(* ===== verification/Stateful.v ===== *)
(** * Stateful computations and ordered maps

    Methods with [&mut self] that return a [Result]: a state transformer whose
    state survives an error, with its weakest precondition [Runs].  [BTreeMap]s
    that are iterated in key order are association lists kept sorted. *)

From S2P Require Import Prelude.

Definition stateful (S E A : Type) : Type := S → S * outcome E A.

#[export] Instance stateful_ret {S E} : MRet (stateful S E) := fun A a s => (s, Ok a).
#[export] Instance stateful_bind {S E} : MBind (stateful S E) := fun A B k m s =>
  match m s with
  | (s, Ok a) => k a s
  | (s, Err e) => (s, Err e)
  | (s, Panic) => (s, Panic)
  end.

Definition gets {S E A} (f : S → A) : stateful S E A := λ s, (s, Ok (f s)).
Definition modify {S E} (f : S → S) : stateful S E unit := λ s, (f s, Ok tt).
Definition lift {S E A} (m : outcome E A) : stateful S E A := λ s, (s, m).
Definition fail {S E A} (e : E) : stateful S E A := λ s, (s, Err e).

(** [Runs m s P Q]: from [s], [m] does not panic, a value and the state it leaves
    satisfy [P], an error and the state it leaves satisfy [Q]. *)
Definition Runs {S E A} (m : stateful S E A) (s : S) (P : A → S → Prop) (Q : E → S → Prop) : Prop :=
  match m s with (s', Ok a) => P a s' | (s', Err e) => Q e s' | (_, Panic) => False end.

Section runs.
Context {S E : Type}.
Implicit Types s : S.

Lemma runs_bind {A B} (m : stateful S E A) (k : A → stateful S E B) s P Q :
  Runs m s (λ a s', Runs (k a) s' P Q) Q → Runs (m ≫= k) s P Q.
Proof. unfold Runs, mbind, stateful_bind. by destruct (m s) as [? []]. Qed.

Lemma runs_ret {A} (a : A) s (P : A → S → Prop) (Q : E → S → Prop) :
  P a s → Runs (mret a) s P Q.
Proof. done. Qed.

Lemma runs_gets {A} (f : S → A) s (P : A → S → Prop) (Q : E → S → Prop) :
  P (f s) s → Runs (gets f) s P Q.
Proof. done. Qed.

Lemma runs_modify (f : S → S) s (P : unit → S → Prop) (Q : E → S → Prop) :
  P tt (f s) → Runs (modify f) s P Q.
Proof. done. Qed.

Lemma runs_fail {A} (e : E) s (P : A → S → Prop) (Q : E → S → Prop) :
  Q e s → Runs (fail e) s P Q.
Proof. done. Qed.

Lemma runs_lift {A} (m : outcome E A) s (P : A → S → Prop) (Q : E → S → Prop) :
  Satisfies m (λ a, P a s) (λ e, Q e s) → Runs (lift m) s P Q.
Proof. unfold Runs, lift. by destruct m. Qed.

Lemma runs_mono {A} (m : stateful S E A) s (P P' : A → S → Prop) (Q Q' : E → S → Prop) :
  (∀ a s', P a s' → P' a s') → (∀ e s', Q e s' → Q' e s') → Runs m s P Q → Runs m s P' Q'.
Proof. unfold Runs. destruct (m s) as [? []]; naive_solver. Qed.

Lemma runs_and {A} (m : stateful S E A) s P Q P' Q' :
  Runs m s P Q → Runs m s P' Q' → Runs m s (λ a s', P a s' ∧ P' a s') (λ e s', Q e s' ∧ Q' e s').
Proof. unfold Runs. by destruct (m s) as [? []]. Qed.

(** A step, what it answered and what follows. *)
Lemma runs_seq {A B} (m : stateful S E A) (k : A → stateful S E B) s P Q' Q R :
  Runs m s P Q' → (∀ e s', Q' e s' → Q e s') →
  (∀ a s', m s = (s', Ok a) → P a s' → Runs (k a) s' R Q) → Runs (m ≫= k) s R Q.
Proof.
  unfold Runs, mbind, stateful_bind. destruct (m s) as [s' [a|e|]]; [|by eauto|done]. intros Hp _ Hk. by apply Hk.
Qed.
End runs.

(** ** [BTreeMap] with integer keys *)
Section btree.
Context {V : Type}.
Implicit Types m : list (Z * V).

Fixpoint bt_get (k : Z) (m : list (Z * V)) : option V :=
  match m with
  | [] => None
  | (k', v) :: m => if k =? k' then Some v else if k <? k' then None else bt_get k m
  end.

Fixpoint bt_insert (k : Z) (v : V) (m : list (Z * V)) : list (Z * V) :=
  match m with
  | [] => [(k, v)]
  | (k', v') :: m =>
      if k =? k' then (k, v) :: m
      else if k <? k' then (k, v) :: (k', v') :: m
      else (k', v') :: bt_insert k v m
  end.

(** Keys in increasing order. *)
Definition bt_sorted m : Prop := StronglySorted Z.lt m.*1.

Lemma bt_get_elem k v m : bt_sorted m → bt_get k m = Some v ↔ (k, v) ∈ m.
Proof.
  unfold bt_sorted. induction m as [|[k' v'] m IH]; cbn.
  - split; [done|]. by intros ?%elem_of_nil.
  - intros Hs. inversion_clear Hs as [|?? Hs' Hall]. rewrite elem_of_cons.
    rewrite Forall_forall in Hall. case_if Heq; [|case_if Hlt].
    + apply Z.eqb_eq in Heq as ->. split; [intros [= ->]; by left|].
      intros [[= ->]|Hin]; [done|]. exfalso.
      apply (list_elem_of_fmap_2 fst) in Hin. apply Hall in Hin. cbn in Hin. lia.
    + apply Z.ltb_lt in Hlt. split; [done|]. intros [[= -> ->]|Hin]; [lia|].
      apply (list_elem_of_fmap_2 fst) in Hin. apply Hall in Hin. cbn in Hin. lia.
    + apply Z.eqb_neq in Heq. rewrite IH by done. naive_solver.
Qed.

Lemma bt_insert_elem k v m k' v' :
  (k', v') ∈ bt_insert k v m → (k', v') = (k, v) ∨ (k', v') ∈ m.
Proof.
  induction m as [|[k1 v1] m IH]; cbn; [set_solver|].
  case_if H1; [set_solver|]. case_if H2; [set_solver|]. set_solver.
Qed.

Lemma bt_insert_sorted k v m : bt_sorted m → bt_sorted (bt_insert k v m).
Proof.
  unfold bt_sorted. induction m as [|[k1 v1] m IH]; cbn; intros Hs.
  { repeat constructor. }
  inversion_clear Hs as [|?? Hs' Hall]. case_if H1; [|case_if H2]; cbn.
  - apply Z.eqb_eq in H1 as ->. by constructor.
  - apply Z.ltb_lt in H2. constructor; [by constructor|]. constructor; [done|].
    eapply Forall_impl; [exact Hall|]. cbn. lia.
  - apply Z.eqb_neq in H1. apply Z.ltb_ge in H2. constructor; [by apply IH|].
    apply Forall_forall. intros x ([k' v'] & -> & Hin)%list_elem_of_fmap. cbn.
    apply bt_insert_elem in Hin as [[= -> ->]|Hin]; [lia|].
    rewrite Forall_forall in Hall. apply Hall, list_elem_of_fmap. by exists (k', v').
Qed.

Lemma bt_insert_perm k v m :
  bt_sorted m → bt_get k m = None → bt_insert k v m ≡ₚ (k, v) :: m.
Proof.
  unfold bt_sorted. induction m as [|[k1 v1] m IH]; cbn; intros Hs; [done|].
  inversion_clear Hs as [|?? Hs' Hall]. case_if H1; [done|]. case_if H2; [done|].
  intros Hnone. rewrite IH by done. apply Permutation_swap.
Qed.
End btree.

(** ** Totals over a map *)
Section totals.
Context {K : Type} `{Countable K} {V : Type} (f : V → Z).
Implicit Types m : gmap K V.

Definition total (m : gmap K V) : Z := map_fold (λ _ v acc, f v + acc) 0 m.

Lemma total_empty : total ∅ = 0.
Proof. apply map_fold_empty. Qed.

Lemma total_insert_None m k v : m !! k = None → total (<[k := v]> m) = f v + total m.
Proof.
  intros Hk. unfold total. rewrite map_fold_insert_L; [done| |done].
  intros. lia.
Qed.

Lemma total_delete_Some m k v : m !! k = Some v → total (delete k m) = total m - f v.
Proof.
  intros Hk. rewrite <-(insert_delete_id m k v Hk) at 2.
  rewrite total_insert_None by apply lookup_delete_eq. lia.
Qed.

Lemma total_delete m k : total (delete k m) = total m - from_option f 0 (m !! k).
Proof.
  destruct (m !! k) eqn:Hk; cbn; [by apply total_delete_Some|]. rewrite delete_id by done. lia.
Qed.

Lemma total_insert m k v : total (<[k := v]> m) = f v + total m - from_option f 0 (m !! k).
Proof.
  rewrite <-insert_delete_eq, total_insert_None by apply lookup_delete_eq.
  rewrite total_delete. lia.
Qed.

Lemma total_nonneg m : (∀ k v, m !! k = Some v → 0 ≤ f v) → 0 ≤ total m.
Proof.
  induction m as [|k v m Hk IH] using map_ind; intros Hf; [by rewrite total_empty|].
  rewrite total_insert_None by done. pose proof (Hf k v (lookup_insert_eq _ _ _)).
  assert (0 ≤ total m); [|lia]. apply IH. intros k' v' Hk'. apply (Hf k').
  rewrite lookup_insert_ne; congruence.
Qed.

Lemma total_lookup_le m k v :
  (∀ k v, m !! k = Some v → 0 ≤ f v) → m !! k = Some v → f v ≤ total m.
Proof.
  intros Hf Hk. pose proof (total_delete_Some m k v Hk).
  assert (0 ≤ total (delete k m)); [|lia].
  apply total_nonneg. intros k' v' [_ ?]%lookup_delete_Some. eauto.
Qed.
End totals.

Lemma total_fmap_le {K} `{Countable K} {V W} (f : V → Z) (g : W → Z) (h : V → W) (m : gmap K V) :
  (∀ v, g (h v) ≤ f v) → total g (h <$> m) ≤ total f m.
Proof.
  intros Hle. induction m as [|k v m Hk IH] using map_ind.
  - by rewrite fmap_empty, !total_empty.
  - rewrite fmap_insert, !total_insert_None by (done || by rewrite lookup_fmap, Hk).
    specialize (Hle v). lia.
Qed.

(** ** Sums *)
Definition sum_by {A} (f : A → Z) (l : list A) : Z := foldr (λ x acc, f x + acc) 0 l.

Lemma sum_by_app {A} (f : A → Z) l1 l2 : sum_by f (l1 ++ l2) = sum_by f l1 + sum_by f l2.
Proof. unfold sum_by. induction l1 as [|x l1 IH]; cbn; [lia|]. rewrite IH. lia. Qed.

Lemma sum_by_perm {A} (f : A → Z) l1 l2 : l1 ≡ₚ l2 → sum_by f l1 = sum_by f l2.
Proof. unfold sum_by. induction 1; cbn; lia. Qed.

#[export] Instance sum_by_proper {A} (f : A → Z) : Proper ((≡ₚ) ==> (=)) (sum_by f).
Proof. intros l1 l2. apply sum_by_perm. Qed.

Lemma sum_by_nonneg {A} (f : A → Z) l : (∀ x, x ∈ l → 0 ≤ f x) → 0 ≤ sum_by f l.
Proof.
  unfold sum_by. induction l as [|x l IH]; cbn; intros Hf; [lia|].
  pose proof (Hf x ltac:(by left)). assert (0 ≤ foldr (λ x acc, f x + acc) 0 l); [|lia].
  apply IH. intros y Hy. apply Hf. by right.
Qed.

Lemma total_removed {K} `{Countable K} {V} (f : V → Z) (m m' : gmap K V) ids :
  NoDup ids → (∀ k, m' !! k = if decide (k ∈ ids) then None else m !! k) →
  total f m = sum_by f (omap (λ k, m !! k) ids) + total f m'.
Proof.
  intros Hnd. revert m m'. induction Hnd as [|k ids Hk Hnd IH]; intros m m' Hm'.
  - assert (m' = m) as ->; [|cbn; lia]. apply map_eq. intros k. rewrite Hm'. by rewrite decide_False by set_solver.
  - pose proof (total_delete f m k). rewrite (IH (delete k m) m') in H0.
    + cbn.
      assert (omap (λ x, delete k m !! x) ids = omap (λ x, m !! x) ids) as Heq.
      { clear -Hk. induction ids as [|x ids IH]; [done|]. cbn. rewrite lookup_delete_ne by set_solver.
        destruct (m !! x); rewrite IH; set_solver. }
      rewrite Heq in H0. unfold sum_by in *. destruct (m !! k); cbn in *; lia.
    + intros k'. rewrite Hm'. destruct (decide (k' = k)) as [->|Hne].
      * rewrite decide_True by (by left). case_decide; [done|]. by rewrite lookup_delete_eq.
      * rewrite lookup_delete_ne by done. repeat case_decide; set_solver.
Qed.

Lemma total_map_to_list {K} `{Countable K} {V} (f : V → Z) (m : gmap K V) :
  total f m = sum_by f (map_to_list m).*2.
Proof.
  induction m as [|k v m Hk IH] using map_ind.
  - by rewrite map_to_list_empty, total_empty.
  - rewrite total_insert_None by done. rewrite (sum_by_perm f _ (v :: (map_to_list m).*2)).
    + cbn. by rewrite IH.
    + by rewrite map_to_list_insert.
Qed.

Lemma sum_by_bind {A B} (f : B → Z) (g : A → list B) l :
  sum_by f (l ≫= g) = sum_by (λ a, sum_by f (g a)) l.
Proof. induction l as [|a l IH]; [done|]. cbn [mbind list_bind]. rewrite sum_by_app, IH. done. Qed.

Lemma filter_all {A} (P : A → Prop) `{∀ x, Decision (P x)} (l : list A) :
  Forall P l → filter P l = l.
Proof. induction 1 as [|x l Hx _ IH]; [done|]. by rewrite filter_cons_True, IH. Qed.

Lemma total_subseteq {K} `{Countable K} {V} (f : V → Z) (m m' : gmap K V) :
  (∀ k v, m !! k = Some v → 0 ≤ f v) → m' ⊆ m → total f m' ≤ total f m.
Proof.
  revert m. induction m' as [|k v m' Hk IH] using map_ind; intros m Hf Hsub.
  - rewrite total_empty. apply total_nonneg. eauto.
  - assert (Hm : m !! k = Some v) by (eapply lookup_weaken, Hsub; apply lookup_insert_eq).
    rewrite total_insert_None by done. pose proof (total_delete_Some f m k v Hm).
    assert (total f m' ≤ total f (delete k m)); [|lia]. apply IH.
    { intros j w [_ ?]%lookup_delete_Some. eauto. }
    apply map_subseteq_spec. intros j w Hj. rewrite lookup_delete_ne by congruence.
    eapply lookup_weaken, Hsub. rewrite lookup_insert_ne; congruence.
Qed.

Task to carry out: Only the number of lines above that contain "BTreeMap" should be given as the answer.

Response box: 2